JOURNAL ARTICLE

Wheezing symptoms and parental asthma are associated with a physician diagnosis of asthma in children with sickle cell anemia

Robert C Strunk, Robyn T Cohen, Benjamin P Cooper, Mark Rodeghier, Fenella J Kirkham, John O Warner, Janet Stocks, Jane Kirkby, Irene Roberts, Carol L Rosen, Daniel I Craven, Michael R DeBaun
Journal of Pediatrics 2014, 164 (4): 821-826.e1
24388323

OBJECTIVE: To identify factors associated with asthma associated with increased sickle cell anemia (SCA).

STUDY DESIGN: Children with SCA (N = 187; mean age 9.6 years, 48% male) were classified as having "asthma" based on parent report of physician diagnosis plus prescription of asthma medication (n = 53) or "no asthma" based on the absence of these features (n = 134). Pain and acute chest syndrome (ACS) events were collected prospectively.

RESULTS: Multiple variable logistic regression model identified 3 factors associated with asthma: parent with asthma (P = .006), wheezing causing shortness of breath (P = .001), and wheezing after exercise (P < .001). When ≥2 features were present, model sensitivity was 100%. When none of the features were present, model sensitivity was 0%. When only 1 feature was present, model sensitivity was also 0%, and presence of ≥2 of positive allergy skin tests, airway obstruction on spirometry, and bronchodilator responsiveness did not improve clinical utility. ACS incident rates were significantly higher in individuals with asthma than in those without asthma (incident rate ratio 2.21, CI 1.31-3.76), but pain rates were not (incident rate ratio 1.28, CI 0.78-2.10).

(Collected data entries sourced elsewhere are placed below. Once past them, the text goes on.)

(** * mypiknic-docs: the two serverless request handlers

    A shallow embedding of [api/dev.js] (the assistant handler) and
    [api/update.js] (the change-proposal handler, its edit-plan generator
    [callOpenAI] and the orchestration sequence
    [createBranchAndCommitFiles]).

    Both handlers are sequential programs that talk to the outside world
    through [fetch].  They are embedded as trees of outbound calls (type
    [IO]); running a tree against a [World] yields the list of requests
    that were issued and the outcome of the program. *)

From Stdlib Require Import String Ascii List ZArith Bool Lia.
From Stdlib Require Import DecimalString.
Import ListNotations.

Set Warnings "-register-all".
Local Open Scope string_scope.
Local Open Scope Z_scope.

(** ** Strings

    A JavaScript string is modelled as a [string] whose characters are
    the code units; only code units below 256 are representable. *)

Module Str.

Definition dquote : ascii := ascii_of_nat 34.

(** [qq s] is [s] with every apostrophe turned into a double quote; it is
    used to write down texts that contain double quotes. *)
Fixpoint qq (s : string) : string :=
  match s with
  | EmptyString => EmptyString
  | String c r => String (if Ascii.eqb c "'"%char then dquote else c) (qq r)
  end.

Definition is_empty (s : string) : bool :=
  match s with EmptyString => true | _ => false end.

Definition of_Z (z : Z) : string := NilZero.string_of_int (Z.to_int z).

Definition of_list (l : list ascii) : string := string_of_list_ascii l.
Definition to_list (s : string) : list ascii := list_ascii_of_string s.

(** [String.prototype.substring(0, n)] for a non-negative [n]. *)
Definition prefix_of (n : nat) (s : string) : string := String.substring 0 n s.

(** The characters [String.prototype.trim] strips, among the code units
    below 256: TAB, LF, VT, FF, CR, SP and NBSP. *)
Definition is_space (c : ascii) : bool :=
  let n := nat_of_ascii c in
  (Nat.leb 9 n && Nat.leb n 13) || Nat.eqb n 32 || Nat.eqb n 160.

Fixpoint drop_space (l : list ascii) : list ascii :=
  match l with
  | c :: r => if is_space c then drop_space r else l
  | [] => []
  end.

Definition trim (s : string) : string :=
  of_list (rev (drop_space (rev (drop_space (to_list s))))).

Fixpoint repeat_char (c : ascii) (n : nat) : string :=
  match n with O => EmptyString | S k => String c (repeat_char c k) end.

Fixpoint has_char (c : ascii) (s : string) : bool :=
  match s with
  | EmptyString => false
  | String d r => Ascii.eqb c d || has_char c r
  end.

(** [from_char c l] is the suffix of [l] that starts at the first [c]. *)
Fixpoint from_char (c : ascii) (l : list ascii) : option (list ascii) :=
  match l with
  | [] => None
  | d :: r => if Ascii.eqb c d then Some l else from_char c r
  end.

(** The lines of a text, joined by line feeds. *)
Fixpoint lines (l : list string) : string :=
  match l with
  | [] => EmptyString
  | [x] => x
  | x :: r => x ++ String (ascii_of_nat 10) (lines r)
  end.

Definition starts_with (c : ascii) (s : string) : bool :=
  match s with String d _ => Ascii.eqb c d | EmptyString => false end.

Definition ends_with (c : ascii) (s : string) : bool :=
  match rev (to_list s) with d :: _ => Ascii.eqb c d | [] => false end.

End Str.

(** The regular expression [/\{[\s\S]*\}/] of [callOpenAI]: the match
    starts at the first opening brace and, the star being greedy and
    [[\s\S]] matching every character, ends at the last closing brace
    after it.  When no closing brace follows the first opening brace,
    none follows a later one either, and there is no match. *)
Definition match_braces (s : string) : option string :=
  match Str.from_char "{"%char (Str.to_list s) with
  | None => None
  | Some l =>
      match Str.from_char "}"%char (rev l) with
      | None => None
      | Some r => Some (Str.of_list (rev r))
      end
  end.

(** ** JavaScript values *)

(** The values that flow through the handlers: what [JSON.parse] builds,
    and [undefined].  A number [JNum m e] stands for [m * 10^e]; rounding
    to a binary floating-point number is not modelled.  An object is the
    list of its own properties in insertion order. *)
Inductive JsVal : Type :=
| JUndefined
| JNull
| JBool (b : bool)
| JNum (m e : Z)
| JStr (s : string)
| JArr (items : list JsVal)
| JObj (props : list (string * JsVal)).

Definition jint (z : Z) : JsVal := JNum z 0.

Fixpoint assoc {A : Type} (k : string) (l : list (string * A)) : option A :=
  match l with
  | [] => None
  | (k', v) :: r => if String.eqb k k' then Some v else assoc k r
  end.

(** Truthiness, as tested by [!v], [v || w] and [if (v)]. *)
Definition truthy (v : JsVal) : bool :=
  match v with
  | JUndefined | JNull => false
  | JBool b => b
  | JNum m _ => negb (m =? 0)
  | JStr s => negb (Str.is_empty s)
  | JArr _ | JObj _ => true
  end.

(** [a || b] *)
Definition jor (a b : JsVal) : JsVal := if truthy a then a else b.

Definition is_nullish (v : JsVal) : bool :=
  match v with JUndefined | JNull => true | _ => false end.

(** [v.k] for a value that is neither [null] nor [undefined], and for a
    key that none of the built-in prototypes defines (every key the
    handlers read is such a key). *)
Definition prop (v : JsVal) (k : string) : JsVal :=
  match v with
  | JObj ps => match assoc k ps with Some x => x | None => JUndefined end
  | _ => JUndefined
  end.

(** [v?.k] *)
Definition opt_prop (v : JsVal) (k : string) : JsVal :=
  if is_nullish v then JUndefined else prop v k.

(** [v?.[0]]: the first item of an array, the first character of a
    string, the property named [0] of an object. *)
Definition opt_first (v : JsVal) : JsVal :=
  match v with
  | JArr (x :: _) => x
  | JStr (String c _) => JStr (String c EmptyString)
  | JObj ps => match assoc "0" ps with Some x => x | None => JUndefined end
  | _ => JUndefined
  end.

(** [choices?.[0]?.message?.content] *)
Definition first_completion (choices : JsVal) : JsVal :=
  opt_prop (opt_prop (opt_first choices) "message") "content".

(** [Array.isArray(v) && v.length > 0] *)
Definition is_nonempty_array (v : JsVal) : bool :=
  match v with JArr (_ :: _) => true | _ => false end.

(** *** Conversion to a string *)

Fixpoint strip_zeros (l : list ascii) (e : Z) : list ascii * Z :=
  match l with
  | c :: r => if Ascii.eqb c "0"%char then strip_zeros r (e + 1) else (l, e)
  | [] => ([], e)
  end.

(** [Number::toString] on the decimal [m * 10^e]. *)
Definition num_to_string (m e : Z) : string :=
  if m =? 0 then "0" else
  let '(rds, e') := strip_zeros (rev (Str.to_list (Str.of_Z (Z.abs m)))) e in
  let ds := rev rds in
  let k := Z.of_nat (length ds) in
  let n := k + e' in
  let body :=
    if (k <=? n) && (n <=? 21) then
      Str.of_list ds ++ Str.repeat_char "0" (Z.to_nat (n - k))
    else if (0 <? n) && (n <=? 21) then
      Str.of_list (firstn (Z.to_nat n) ds) ++ "." ++
      Str.of_list (skipn (Z.to_nat n) ds)
    else if (-6 <? n) && (n <=? 0) then
      "0." ++ Str.repeat_char "0" (Z.to_nat (- n)) ++ Str.of_list ds
    else
      let x := n - 1 in
      let sign := if x <? 0 then "-" else "+" in
      match ds with
      | [d] => Str.of_list [d] ++ "e" ++ sign ++ Str.of_Z (Z.abs x)
      | d :: r =>
          Str.of_list [d] ++ "." ++ Str.of_list r ++ "e" ++ sign ++
          Str.of_Z (Z.abs x)
      | [] => ""
      end in
  (if m <? 0 then "-" else "") ++ body.

(** [ToString(v)], as applied by template literals, by [+] with a string
    and by built-ins that expect a string.  [None] stands for the
    [TypeError] of an object that cannot be converted: an object parsed
    from JSON inherits [Object.prototype.toString] unless it has an own
    (and then not callable) property of that name. *)
Fixpoint to_string (v : JsVal) : option string :=
  match v with
  | JUndefined => Some "undefined"
  | JNull => Some "null"
  | JBool true => Some "true"
  | JBool false => Some "false"
  | JNum m e => Some (num_to_string m e)
  | JStr s => Some s
  | JArr items =>
      let item x := if is_nullish x then Some "" else to_string x in
      (fix join (l : list JsVal) : option string :=
         match l with
         | [] => Some ""
         | [x] => item x
         | x :: r =>
             match item x, join r with
             | Some a, Some b => Some (a ++ "," ++ b)
             | _, _ => None
             end
         end) items
  | JObj ps =>
      match assoc "toString" ps with
      | Some _ => None
      | None => Some "[object Object]"
      end
  end.

(** *** Bytes: UTF-8, base64 and percent-encoding *)

Module Bytes.

(** UTF-8 encoding of a string of code units below 256. *)
Definition utf8_unit (c : ascii) : list N :=
  let n := N_of_ascii c in
  if (n <? 128)%N then [n] else [(192 + n / 64)%N; (128 + n mod 64)%N].

Definition utf8 (s : string) : list N := flat_map utf8_unit (Str.to_list s).

Definition alphabet : string :=
  "ABCDEFGHIJKLMNOPQRSTUVWXYZabcdefghijklmnopqrstuvwxyz0123456789+/".

Definition digit64 (n : N) : ascii :=
  match String.get (N.to_nat n) alphabet with
  | Some c => c
  | None => "="%char
  end.

Fixpoint base64_list (l : list N) : list ascii :=
  match l with
  | [] => []
  | [a] =>
      [digit64 (a / 4); digit64 ((a mod 4) * 16); "="%char; "="%char]
  | [a; b] =>
      [digit64 (a / 4); digit64 ((a mod 4) * 16 + b / 16);
       digit64 ((b mod 16) * 4); "="%char]
  | a :: b :: c :: r =>
      digit64 (a / 4) :: digit64 ((a mod 4) * 16 + b / 16) ::
      digit64 ((b mod 16) * 4 + c / 64) :: digit64 (c mod 64) ::
      base64_list r
  end%N.

(** [Buffer.from(s, "utf8").toString("base64")] for a string [s]. *)
Definition base64 (s : string) : string := Str.of_list (base64_list (utf8 s)).

Definition hex_digit (n : N) : ascii :=
  match String.get (N.to_nat n) "0123456789ABCDEF" with
  | Some c => c
  | None => "0"%char
  end.

Definition is_unreserved (c : ascii) : bool :=
  let n := nat_of_ascii c in
  (Nat.leb 48 n && Nat.leb n 57) || (Nat.leb 65 n && Nat.leb n 90) ||
  (Nat.leb 97 n && Nat.leb n 122) || Str.has_char c "-_.!~*'()".

Definition percent (b : N) : list ascii :=
  ["%"%char; hex_digit (b / 16); hex_digit (b mod 16)].

(** [encodeURIComponent(s)] for a string [s]. *)
Definition encodeURIComponent (s : string) : string :=
  Str.of_list
    (flat_map (fun c => if is_unreserved c then [c]
                        else flat_map percent (utf8_unit c))
              (Str.to_list s)).

End Bytes.

(** ** The platform *)

(** Errors raised by the engine or a built-in rather than by a [throw]
    of the handlers. *)
Inductive EngineError : Type :=
| NullishRead (v : JsVal) (key : string)
                               (* a property of null or undefined is read *)
| NotCallable (what : string)  (* a value that is no function is called *)
| NotIterable                  (* for-of over a value that is not iterable *)
| NotConvertible               (* an object has no string conversion *)
| BadJson                      (* [Response.json] on a body that is no JSON *)
| BadBufferSource              (* [Buffer.from] rejects its argument *)
| NetworkFailure.              (* [fetch] rejects *)

Inductive Exn : Type :=
| Error (message : string)     (* [throw new Error(message)] *)
| Engine (e : EngineError).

CONCLUSIONS: For children with SCA, having a parent with asthma and specific wheezing symptoms are the best features to distinguish those with and without parent report of a physician diagnosis of asthma and to identify those at higher risk for ACS events. The value of treatment for asthma in the prevention of SCA morbidity needs to be studied.